Critically panned for its painfully standard disaster movie plot and poor production value, the film holds the dubious honor of being one of the first movies ever riffed on Mystery Science Theater 3000, getting the treatment during the show's KTMA season. For the MST3K episode, see here. (In fairness, at least SST: Death Flight has enough of the trappings of a Disaster Movie to qualify as one, unlike another TV movie given the Satellite Of Love treatment.)


Tropes:

  • Bad Boss: Les Phillips, according to Bassett, treats his crew badly and yells at one of them when he questions his orders.
  • Bittersweet Ending: The plane manages to make an emergency landing in Senegal, preventing the disease from being brought into a country not prepared to deal with it. However, not everyone on the plane makes it out alive.
  • Cool Old Guy: Bassett.
  • Commander Contrarian: The airline executive Marshall Cole assumes this role when Phillips tries to convince him that the plane will fail, telling him the virgin voyage is too important a promotional event to be aborted with so little evidence; justified in that he doesn't know that Phillips has sabotaged the plane.
  • Disaster Movie
  • The Ditz: Miss SST is chatty and a bit naive, thinking the publicist will marry her without hesitation, but friendly to everyone.
  • Dude, Where's My Respect?: Phillips sabotages the plane, planning to get the plane to turn around and discredit Basset. It works about as well as expected.

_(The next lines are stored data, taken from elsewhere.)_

(* ===== verification/ReadBounds.v ===== *)
(** * A read stays in its buffer

    [binder_thread_read] and [binder_thread_resume] (driver/binder/binder.c) write to
    the buffer of the caller only, when the buffer is a whole number of words and not
    empty; what they report as consumed is what they filled. *)
From S2P Require Import Prelude UserMem RbTree Alloc Protocol Kernel Refs Transact Send Write Read Driver Scenario TablesFiles.

Implicit Types (p n d t th ptr q lo size : Z).

Section Confined.
Context {M : Type} `{uops : UserOps M} {ulaws : UserLaws uops}.

(** What user space sees outside [lo, lo + size) is the same in both memories. *)
Definition outside lo size (m m' : M) : Prop :=
  forall q k, q + Z.of_nat k <= lo \/ lo + size <= q -> copy_from_user m' q k = copy_from_user m q k.
#[local] Instance outside_preorder lo size : PreOrder (outside lo size).
Proof. split; [done|]. intros m1 m2 m3 H1 H2 q k Hq. by rewrite H2, H1. Qed.

(** [writes_in lo size x Q]: [x] writes inside only, and where it goes on its value
    satisfies [Q]. *)
Definition writes_in lo size {A} (x : R M A) (Q : A -> Prop) : Prop :=
  forall s m r s' m', x s m = Ok (r, s', m') -> outside lo size m m' /\ forall a, r = inr a -> Q a.

Context (lo size : Z) (Hlo : 0 <= lo) (Hsize : 4 <= size) (Htop : lo + size < 2 ^ 64).

Lemma writes_ret {A} (a : A) (Q : A -> Prop) : Q a -> writes_in lo size (mret a) Q.
Proof. intros HQ s m r s' m' [= <- _ <-]. split; [done|]. by intros a' [= <-]. Qed.
Lemma writes_bind {A B} (x : R M A) (f : A -> R M B) P Q :
  writes_in lo size x P -> (forall a, P a -> writes_in lo size (f a) Q) -> writes_in lo size (x ≫= f) Q.
Proof.
  intros Hx Hf s m r s' m' E. apply R_bind_ok in E as [(e & E & ->)|(a & s1 & m1 & E1 & E)].
  - destruct (Hx _ _ _ _ _ E) as [? _]. by split.
  - destruct (Hx _ _ _ _ _ E1) as [? HP]. destruct (Hf a (HP a eq_refl) _ _ _ _ _ E) as [? ?]. split; [by etransitivity|done].
Qed.
Lemma writes_driver {A} (x : K A) : writes_in lo size (in_driver x) (fun _ => True).
Proof. intros s m r s' m' E. apply in_driver_ok in E as (a & _ & _ & ->). by split. Qed.
Lemma writes_bytes ptr l : lo <= ptr -> ptr + Z.of_nat (length l) <= lo + size ->
  writes_in lo size (put_bytes ptr l) (fun q => q = ptr + Z.of_nat (length l)).
Proof.
  intros H1 H2 s m r s' m' E. unfold put_bytes in E. destruct (copy_to_user m ptr l) as [ok m1] eqn:Ec. injection E as <- <- <-. split.
  - intros q k Hq. apply (copy_to_frame _ _ _ _ _ _ _ Ec). lia.
  - intros a Ha. destruct ok; [|done]. injection Ha as <-. apply u64_small. lia.
Qed.
Lemma writes_word ptr w v : lo <= ptr -> ptr + Z.of_nat w <= lo + size -> writes_in lo size (put_word ptr w v) (fun q => q = ptr + Z.of_nat w).
Proof. unfold put_word. intros H1 H2. pose proof (writes_bytes ptr (le_bytes w v)) as H. rewrite length_le_bytes in H. by apply H. Qed.

Context `{env : KernelEnv} `{rb : RbOps} `{jk : Junk}.
(** Through what only the driver sees. *)
Ltac silent := eapply writes_bind; [apply writes_driver|intros ? _]; cbn beta zeta.
Ltac writing := eapply writes_bind; [first [apply writes_word|apply writes_bytes]; lia|intros ? ->].

(** [inside ptr]: a place in the buffer at which a command may start. *)
Definition inside ptr : Prop := lo <= ptr <= lo + size /\ (ptr - lo) mod 4 = 0.
Lemma inside_more ptr k : inside ptr -> 0 <= k -> k mod 4 = 0 -> ptr + k <= lo + size -> inside (ptr + k).
Proof.
  intros [H1 H2] Hk H4 H. split; [lia|]. replace (ptr + k - lo) with (ptr - lo + k) by lia. by rewrite Z.add_mod, H2, H4.
Qed.
Lemma room_68 : READ_ROOM = 68.
Proof. done. Qed.
Definition after ptr k q : Prop := q = ptr \/ q = ptr + k.
Lemma writes_catching {A} (x : R M A) f (Q : A -> Prop) :
  writes_in lo size x Q -> (forall e, Q (f e)) -> writes_in lo size (catching x f) Q.
Proof.
  intros Hx Hf s m r s' m' E. unfold catching in E. destruct (x s m) as [[[[e|a] s1] m1]|] eqn:Ex; [| |done];
    injection E as <- <- <-; destruct (Hx _ _ _ _ _ Ex) as [? HQ]; (split; [done|]); intros a' [= <-]; auto.
Qed.
Lemma writes_weaken {A} (x : R M A) (P Q : A -> Prop) : writes_in lo size x P -> (forall a, P a -> Q a) -> writes_in lo size x Q.
Proof. intros Hx HQ s m r s' m' E. destruct (Hx _ _ _ _ _ E). split; eauto. Qed.

Lemma writes_read_node p th n ptr : lo <= ptr -> ptr + READ_ROOM <= lo + size -> writes_in lo size (read_node p th n ptr) (after ptr 20).
Proof.
  rewrite room_68. intros H1 H2. unfold read_node. silent. destruct (node_command a) as [[cmd N]|].
  - silent. do 3 writing. silent. apply writes_ret. right. lia.
  - do 2 silent. apply writes_ret. by left.
Qed.
Lemma writes_read_complete p th c ptr : lo <= ptr -> ptr + READ_ROOM <= lo + size -> writes_in lo size (read_complete p th c ptr) (after ptr 4).
Proof. rewrite room_68. intros H1 H2. unfold read_complete. writing. do 3 silent. apply writes_ret. by right. Qed.
Lemma writes_read_death p th d ptr : lo <= ptr -> ptr + READ_ROOM <= lo + size -> writes_in lo size (read_death p th d ptr) (fun x => after ptr 12 x.2).
Proof. rewrite room_68. intros H1 H2. unfold read_death. silent. do 2 writing. do 3 silent. apply writes_ret. cbn. right. lia. Qed.
Lemma writes_read_transaction cur p th t ptr : lo <= ptr -> ptr + READ_ROOM <= lo + size -> writes_in lo size (read_transaction cur p th t ptr) (after ptr 68).
Proof.
  rewrite room_68. intros H1 H2. unfold read_transaction. do 3 silent. silent. destruct a2 as [[cmd tgt] cookie]. do 2 silent.
  writing. match goal with |- context [put_bytes _ ?l] => assert (length l = 64%nat) as E by reflexivity end.
  eapply writes_bind; [apply writes_bytes; rewrite ?E; cbn; lia|intros ? ->]. rewrite E. do 4 silent. apply writes_ret. right. cbn. lia.
Qed.

(** *** The loop *)
Definition stops_inside (e : loop_end) : Prop := match e with LDone q | LRetry q => inside q end.
Lemma inside_after ptr k q : inside ptr -> ptr + READ_ROOM <= lo + size -> 0 <= k <= 68 -> k mod 4 = 0 -> after ptr k q -> inside q.
Proof. rewrite room_68. intros Hp Hr Hk H4 [->| ->]; [done|]. apply inside_more; [done|lia|done|lia]. Qed.
Lemma writes_read_loop k cur p th (w : bool) ptr : inside ptr -> writes_in lo size (read_loop k cur p th w lo ptr (lo + size)) stops_inside.
Proof.
  revert ptr. induction k as [|k IH]; intros ptr Hp; cbn [read_loop]; [by intros s m r s' m' E|].
  silent. destruct a as [w'|]; [|silent; apply writes_ret; by destruct (_ && _)].
  rewrite u64_small by (destruct Hp; lia). destruct (Z.ltb_spec (lo + size - ptr) READ_ROOM); [by apply writes_ret|].
  assert (ptr + READ_ROOM <= lo + size /\ lo <= ptr) as [Hr H1] by (destruct Hp; lia). pose proof (inside_after ptr) as Hi.
  destruct w' as [t|c|n|d]; (eapply writes_bind; [first [by apply writes_read_transaction|by apply writes_read_complete|by apply writes_read_node|by apply writes_read_death]|]).
  - intros q Hq. apply writes_ret. by eapply (Hi 68).
  - intros q Hq. apply IH. by eapply (Hi 4).
  - intros q Hq. apply IH. by eapply (Hi 20).
  - intros [[] q] Hq; [apply writes_ret|apply IH]; by eapply (Hi 12).
Qed.

(** *** The function *)

(** It has filled a number of words from the start of the buffer, or will go on at
    such a place. *)
Definition reported (x : read_state) : Prop :=
  match x with Returned _ c => 0 <= c <= size /\ c mod 4 = 0 | Waiting _ q => inside q end.
Lemma writes_read_done p th ptr : inside ptr -> writes_in lo size (read_done p th lo ptr) reported.
Proof.
  intros [H1 H2]. unfold read_done. do 2 silent. assert (reported (Returned 0 (u64 (ptr - lo)))) as Hr by (cbn; rewrite u64_small by lia; lia).
  destruct (_ && _); [|by apply writes_ret]. silent. apply writes_catching; [|done]. writing. silent. by apply writes_ret.
Qed.
Lemma inside_next ptr : inside ptr -> ptr < lo + size -> size mod 4 = 0 -> ptr + 4 <= lo + size /\ inside (ptr + 4).
Proof.
  intros Hp Hlt H4. assert (ptr + 4 <= lo + size) as H by (destruct Hp as [H1 H2]; apply Z.mod_divide in H2 as [x Hx], H4 as [y Hy]; lia).
  split; [done|]. by apply inside_more.
Qed.

Context (Hwords : size mod 4 = 0).
Lemma writes_read_errors p th ptr : inside ptr -> ptr < lo + size -> writes_in lo size (read_errors p th lo ptr (lo + size)) reported.
Proof.
  intros Hp Hlt. destruct (inside_next ptr Hp Hlt Hwords) as [Hr Hp']. assert (lo <= ptr) by (destruct Hp; lia). unfold read_errors. silent.
  destruct (negb _); writing; silent; [|silent; by apply writes_read_done].
  destruct (Z.eqb_spec (ptr + Z.of_nat 4) (lo + size)); [by apply writes_read_done|].
  destruct (inside_next (ptr + 4) Hp' ltac:(lia) Hwords) as [Hr2 Hp2]. silent. writing. do 2 silent. by apply writes_read_done.
Qed.
Lemma writes_read_retry cur p th ptr : inside ptr -> writes_in lo size (read_retry cur p th lo ptr (lo + size)) reported.
Proof.
  intros Hp. unfold read_retry. do 2 silent. destruct (negb _); cbn [andb]; [destruct (Z.ltb_spec ptr (lo + size)); [by apply writes_read_errors|]|];
    do 2 silent; by apply writes_ret.
Qed.
Lemma writes_thread_read cur p th c : 0 <= c <= size -> c mod 4 = 0 -> writes_in lo size (binder_thread_read cur p th lo size c) reported.
Proof.
  intros Hc H4. unfold binder_thread_read. rewrite !u64_small by lia. eapply writes_bind with (P := inside).
  - destruct (Z.eqb_spec c 0) as [->|]; [|apply writes_ret; split; [lia|]; by replace (lo + c - lo) with c by lia].
    rewrite Z.add_0_r. eapply writes_weaken; [apply writes_word; lia|]. intros q ->. split; [lia|]. by replace (lo + Z.of_nat 4 - lo) with 4 by lia.
  - intros q Hq. by apply writes_read_retry.
Qed.
Lemma writes_thread_resume cur p th c w ptr ret : 0 <= c <= size -> c mod 4 = 0 -> inside ptr ->
  writes_in lo size (binder_thread_resume cur p th lo size c w ptr ret) reported.
Proof.
  intros Hc H4 Hp. unfold binder_thread_resume. rewrite !u64_small by lia. do 2 silent. destruct (negb _); [by apply writes_ret|].
  silent. eapply writes_bind; [by apply writes_read_loop|]. intros [q|q] Hq; [by apply writes_read_done|by apply writes_read_retry].
Qed.
End Confined.

(** C7: a read writes inside its buffer only.  When the buffer is a whole number of
    words, at least one, at addresses that do not wrap, and what was consumed before
    is a whole number of words of it, then everything that user space sees outside the
    buffer is left as it was by [binder_thread_read], up to its wait or its end, and by
    every continuation after a wait; each of them reports a number of words within the
    buffer as consumed, or waits to go on at such a place. *)
Theorem read_in_buffer {M} `{uops : UserOps M} {ulaws : UserLaws uops} `{env : KernelEnv} `{rb : RbOps} `{jk : Junk} cur p th buf size c :
  0 <= buf -> 4 <= size -> buf + size < 2 ^ 64 -> size mod 4 = 0 -> 0 <= c <= size -> c mod 4 = 0 ->
  writes_in (M := M) buf size (binder_thread_read cur p th buf size c) (reported buf size) /\
  forall w ptr ret, inside buf size ptr ->
    writes_in (M := M) buf size (binder_thread_resume cur p th buf size c w ptr ret) (reported buf size).
Proof. intros H1 H2 H3 H4 H5 H6. split; [by apply writes_thread_read|]. intros w ptr ret Hp. by apply writes_thread_resume. Qed.

Section Witness.
#[local] Existing Instance flat_user.
#[local] Existing Instance plain_ops.
#[local] Existing Instance kind_env.
#[local] Existing Instance no_junk.

Lemma read_in_buffer_witness :
  writes_in (M := gmap Z Z) 5000 256 (binder_thread_read server sp st 5000 256 0) (reported 5000 256) /\
  writes_in (M := gmap Z Z) 5000 256 (binder_thread_resume server sp st 5000 256 0 true 5004 0) (reported 5000 256).
Proof.
  destruct (read_in_buffer (M := gmap Z Z) (ulaws := flat_laws) server sp st 5000 256 0) as [H1 H2]; try lia; try reflexivity.
  split; [exact H1|]. apply H2. split; [lia|reflexivity].
Defined.

(** A buffer of one byte: the server that waits with it gets the whole call, 72 bytes
    from its start on. *)
Definition served_in (size : Z) : option (read_state * kstate * gmap Z Z) :=
  '(x, s, m) ← read_with (binder_thread_read server sp st 5000 size 0) booted server_mem;
  match x with
  | Waiting true ptr =>
      match binder_transaction client_mem client cp ct call_data false s with
      | Ok (_, s) => read_with (binder_thread_resume server sp st 5000 size 0 true ptr 0) s m
      | Fault _ => None
      end
  | _ => None
  end.
Example short_read_overruns :
  (fun '(x, _, m) => (x, get_user m 5004 4)) <$> served_in 1 = Some (Returned 0 72, Some BR_TRANSACTION).
Proof. vm_compute. reflexivity. Qed.
End Witness.
(** The server becomes the context manager; the client calls it, asking to be told of
    its death; the server reads the call, closes the device without an answer and its
    process is released. *)
Definition write_mem (l : list Z) : gmap Z Z :=
  client_mem ∪ mem_at 9000 (bwr_bytes (MkBwr (Z.of_nat (length l)) 0 9100 0 0 0)) ∪ mem_at 9100 l.
Definition read_mem : gmap Z Z := mem_at 9000 (bwr_bytes (MkBwr 0 0 0 256 0 5000)) ∪ server_mem.
Definition a_life : list event := [
  EvOpen server; EvOpen client;
  EvMmap server sp (fun _ => Some 65536) (MkVma 1 (65536 + 1000 * 4096) (65536 + 1004 * 4096) 0 7);
  EvMmap client cp (fun _ => Some 1048576) (MkVma 2 (1048576 + 1000 * 4096) (1048576 + 1004 * 4096) 0 8);
  EvIoctl server sp BINDER_SET_CONTEXT_MGR 0 ∅;
  EvIoctl client cp BINDER_WRITE_READ 9000
    (write_mem (le_bytes 4 BC_TRANSACTION ++ txn_bytes call_data));
  EvIoctl client cp BINDER_WRITE_READ 9000
    (write_mem (le_bytes 4 BC_ACQUIRE ++ le_bytes 4 0 ++ le_bytes 4 BC_REQUEST_DEATH_NOTIFICATION ++ le_bytes 4 0 ++ le_bytes 8 99));
  EvIoctl server sp BINDER_WRITE_READ 9000 read_mem;
  EvVmaClose sp; EvFlush sp; EvDeferred; EvRelease sp; EvDeferred].
Definition a_death : res kstate := run a_life initial_state.
Definition after_life : kstate := match a_death with Ok s => s | Fault _ => initial_state end.

(** The server's process and its threads are gone; its node stays for the client's
    reference, whose death notification is queued; the client's call failed. *)
Example server_died :
  procs after_life !! sp = None /\
  fst <$> map_to_list (threads after_life) = [10] /\
  (th_return_error <$> threads after_life !! 10) = Some BR_DEAD_REPLY /\
  n_proc <$> nodes after_life !! 9 = Some None /\ n_refs <$> nodes after_life !! 9 = Some [18] /\
  list_of (TodoProc cp) after_life = [WDeath 19].
Proof. split_and!; vm_compute; reflexivity. Qed.
(** ** Descriptors are words *)
Definition desc_words s : Prop := all (fun R => uint32 (r_desc R)) (refs s).
Definition still_words s s' : Prop := desc_words s -> desc_words s'.
#[local] Instance still_words_preorder : PreOrder still_words.
Proof. split; [by intros s H|]. intros s1 s2 s3 H12 H23 H. by apply H23, H12. Qed.
Section Words.
Context `{env : KernelEnv} `{rb : RbOps} `{jk : Junk}.
Hint Extern 3 (keeps still_words _) => apply keeps_modify; intros ? H; exact H : keeps.
Lemma words_put_ref r R : uint32 (r_desc R) -> keeps still_words (put_ref r R).
Proof. intros HR. apply keeps_modify. intros s H. by apply all_insert. Qed.
Lemma words_mod_ref r f : (forall R, r_desc (f R) = r_desc R) -> keeps still_words (mod_ref r f).
Proof.
  intros Hf s a s' E H. unfold mod_ref in E. apply bind_ok in E as (R & s1 & HR & E). apply get_obj_ok in HR as [HR ->].
  eapply words_put_ref; [|exact E|done]. rewrite Hf. by eapply H.
Qed.
Hint Extern 2 (keeps still_words (mod_ref _ _)) => apply words_mod_ref; reflexivity : keeps.
Lemma words_new_node p ptr ck : keeps still_words (binder_new_node p ptr ck).
Proof. unfold binder_new_node, kzalloc, new_ticket, binder_stats_created, next_id. keep. Qed.
Lemma words_inc_node n st (internal : bool) tl : keeps still_words (binder_inc_node n st internal tl).
Proof. unfold binder_inc_node. keep. Qed.
Lemma words_get_ref_for_node p n : keeps still_words (binder_get_ref_for_node p n).
Proof.
  unfold binder_get_ref_for_node, kzalloc, new_ticket, binder_stats_created, next_id. keep. apply words_put_ref. cbn.
  apply pick_desc_typed. case_decide; auto with typed.
Qed.
Hint Resolve words_new_node words_inc_node words_get_ref_for_node : keeps.
Lemma words_inc_ref r st tl : keeps still_words (binder_inc_ref r st tl).
Proof. unfold binder_inc_ref. keep. Qed.
Hint Resolve words_inc_ref : keeps.
Lemma words_translate_binder p th q b off fp : keeps still_words (translate_binder p th q b off fp).
Proof. unfold translate_binder, binder_get_node, new_ticket, mod_content, get_content. keep. Qed.
End Words.

Section Roundtrip.
Context `{env : KernelEnv} `{rb : RbOps} `{jk : Junk}.

(** C5: an object that a process [p] sends to [q] and gets back is its own.  When the
    translation of a binder succeeds, the object in the buffer has become a handle of
    the same strength with the same flags, and this handle of [q] stands for exactly
    the pointer and cookie that [p] sent.  In whatever state [q] sends that handle to
    [p], in an object of its own, while the handle still stands for it and security
    does not object, the translation succeeds and what [p] gets is the binder, with
    its pointer and cookie. *)
Theorem object_roundtrip p th q b off fp s s1 c :
  bare_tables s -> desc_words s -> obj_typed fp -> contents s !! b = Some c -> content_typed c -> room off c ->
  translate_binder p th q b off fp s = Ok (true, s1) ->
  exists c1, contents s1 !! b = Some c1 /\ let fp1 := obj_at c1 off in
    fo_type fp1 = handle_type fp /\ fo_flags fp1 = fo_flags (obj_at c off) /\
    stands_for s1 q (fo_handle fp1) p (fo_binder fp) (fo_cookie fp) /\
    forall s2 b2 off2 fp2 c2, handles_ok s2 -> stands_for s2 q (fo_handle fp1) p (fo_binder fp) (fo_cookie fp) ->
      fo_handle fp2 = fo_handle fp1 -> contents s2 !! b2 = Some c2 -> room off2 c2 ->
      (forall Q P, procs s2 !! q = Some Q -> procs s2 !! p = Some P ->
         security_binder_transfer_binder (ticket s2 + 1) (p_tsk Q) (p_tsk P) = 0) ->
      exists s3 c3, translate_handle q p b2 off2 fp2 s2 = Ok (true, s3) /\ contents s3 !! b2 = Some c3 /\
        obj_at c3 off2 = MkObj (binder_type fp2) (fo_flags (obj_at c2 off2)) (fo_binder fp) (fo_cookie fp).
Proof.
  intros Hb Ht Hfp Hc Hct Hr E. destruct (translate_binder_names _ _ _ _ _ _ _ _ Hb E) as (c0 & desc & Hc0 & Hc1 & Hs).
  assert (c0 = c) as -> by congruence. pose proof (words_translate_binder _ _ _ _ _ _ _ _ _ E Ht) as Ht1.
  assert (uint32 desc) as Hd by (destruct Hs as (r & R & N & HR & _ & <- & _); by eapply Ht1).
  destruct (handle_object (handle_type fp) desc off c Hr Hct) as (E1 & E2 & E3 & _); [by unfold handle_type; case_match|done|].
  eexists. split; [exact Hc1|]. cbn zeta. rewrite E3. split_and!; [done..|].
  intros s2 b2 off2 fp2 c2 H2 Hs2 Eh Hc2 Hr2 Hsec. rewrite <- Eh in Hs2.
  destruct (translate_handle_home p q b2 off2 fp2 s2 c2 _ _ H2 Hs2 Hc2 Hsec) as (s3 & E4 & Hc3). eexists s3, _. split_and!; [done..|].
  destruct Hfp. apply binder_object; [done|by unfold binder_type; case_match|done|done].
Qed.
End Roundtrip.

Lemma tables_contents s m : bare_tables s -> bare_tables (set_contents s m).
Proof. done. Qed.
Section Witness.
#[local] Existing Instance user_below.
#[local] Existing Instance plain_ops.
#[local] Existing Instance kind_env.
#[local] Existing Instance no_junk.

(** The client sends a binder to the server, in a buffer at 7. *)
Definition sent_content : content := MkContent (obj_bytes call_object) (le_bytes 8 0).
Definition sending : kstate := set_contents before_release {[ 7 := sent_content ]}.
Definition sent : kstate := match translate_binder cp 10 sp 7 0 call_object sending with Ok (_, s) => s | Fault _ => sending end.
Lemma sent_ok : translate_binder cp 10 sp 7 0 call_object sending = Ok (true, sent).
Proof. vm_compute. reflexivity. Qed.
Lemma sending_tables : bare_tables sending.
Proof. apply tables_contents. exact (reachable_tables _ before_release_reachable). Qed.
Lemma sending_words : desc_words sending.
Proof.
  intros r R HR. assert (map_Forall (fun _ R => 0 <= r_desc R < 2 ^ 32) (refs sending)) as H by (refine (bool_decide_unpack _ _); vm_compute; reflexivity).
  exact (H r R HR).
Qed.
Lemma sent_content_typed : content_typed sent_content.
Proof. split; [apply bytes_of_byte|apply le_bytes_byte]. Qed.
Lemma client_thread : th_proc <$> threads sending !! 10 = Some cp.
Proof. vm_compute. reflexivity. Qed.
Lemma sent_handles : handles_ok sent.
Proof.
  apply tables_handles. refine (proj1 (tables_translate_binder cp 10 sp 7 0 call_object sending true sent sent_ok _ sending_tables)).
  pose proof client_thread as H. destruct (threads sending !! 10) as [T|] eqn:E; [|done]. exists T. split; [exact E|]. by injection H.
Qed.
Lemma sent_buffer : (fun c => (fo_handle (obj_at c 0), fo_flags (obj_at c 0), length (c_data c))) <$> contents sent !! 7 = Some (1, 0, 24%nat).
Proof. vm_compute. reflexivity. Qed.
(** The handle 1 of the server, sent back in the same buffer, is the client's binder. *)
Lemma object_roundtrip_witness : exists s3 c3, translate_handle sp cp 7 0 (MkObj BINDER_TYPE_HANDLE 0 1 0) sent = Ok (true, s3) /\
  contents s3 !! 7 = Some c3 /\ obj_at c3 0 = call_object.
Proof.
  destruct (object_roundtrip cp 10 sp 7 0 call_object sending sent sent_content sending_tables sending_words) as (c1 & Hc & H);
    [by split|reflexivity|exact sent_content_typed|by split; [|apply Nat.leb_le]|exact sent_ok|].
  pose proof sent_buffer as E. rewrite Hc in E. apply (inj Some) in E. apply (inj2 pair) in E as [[E1 E2]%(inj2 pair) E3]. destruct H as (_ & _ & Hs & H).
  destruct (H sent 7 0 (MkObj BINDER_TYPE_HANDLE 0 1 0) c1 sent_handles Hs) as (s3 & c3 & R1 & R2 & R3).
  - by rewrite E1.
  - exact Hc.
  - split; [done|]. rewrite E3. by apply Nat.leb_le.
  - intros Q P _ _. reflexivity.
  - exists s3, c3. split; [exact R1|]. split; [exact R2|]. rewrite R3, E2. reflexivity.
Defined.
End Witness.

  • Four Lines, All Waiting
  • From Bad to Worse: Things are difficult enough when the plane's hydraulic systems are malfunctioning, but the deadly virus onboard really puts the icing on the cake.
  • Good Girls Avoid Abortion: Played straight with Miss SST when the publicist isn't willing to start a family with her and wants her to have one; she immediately refuses and is offended that he even suggested it.
  • Green-Eyed Monster: Bob Connors gets increasingly nasty when learning about Anne's past relationship with Paul, to the point of punching Paul in the face.
  • Incurable Cough of Death: A symptom of the Senegal flu. The scene where Bassett does it stands out.
  • Living Legend: Bassett is described as one, within the world of aircraft design anyway.
    "The thing about being a legend is everyone assumes you're dead."
  • Mission Control: Marshall Cole spends much of his time in the movie guiding the pilots through the flight by radio.
  • The Needs of the Many: When the Senegal flu strikes, the passengers vote to take a chance and have the plane fly to Senegal, where the disease has run its course and can be contained, rather than follow the airline's orders to land in London and risk spreading it to the rest of the world.
  • Never My Fault: Phillips refuses to take any responsibility for his sabotage of the plane, instead blaming the pilot for not listening to him when he told him the plane was in trouble or blaming Bassett for not giving him the promotion he thought he deserved.
  • Token Minority: Dr. Ralph Therman, played by Brock Peters, is the only black character on the plane (though not the only black character in the movie).
  • Token Romance: Most of the subplots qualify since they have some romantic component with no impact on the plane's emergency. The triangle drama between Anne, Paul and Bob stands out.
  • What the Hell, Hero?: In the past, Hank lost his pilot license for making an emergency landing, in his words, in "less than ideal weather". While he presents it to Bassett as though the airline overreacted, Jim Walsh, his co-pilot during the flight who reported him, later reminds him that the weather was worse and the landing he did was much more reckless than he let on and it was a miracle the plane didn't crash.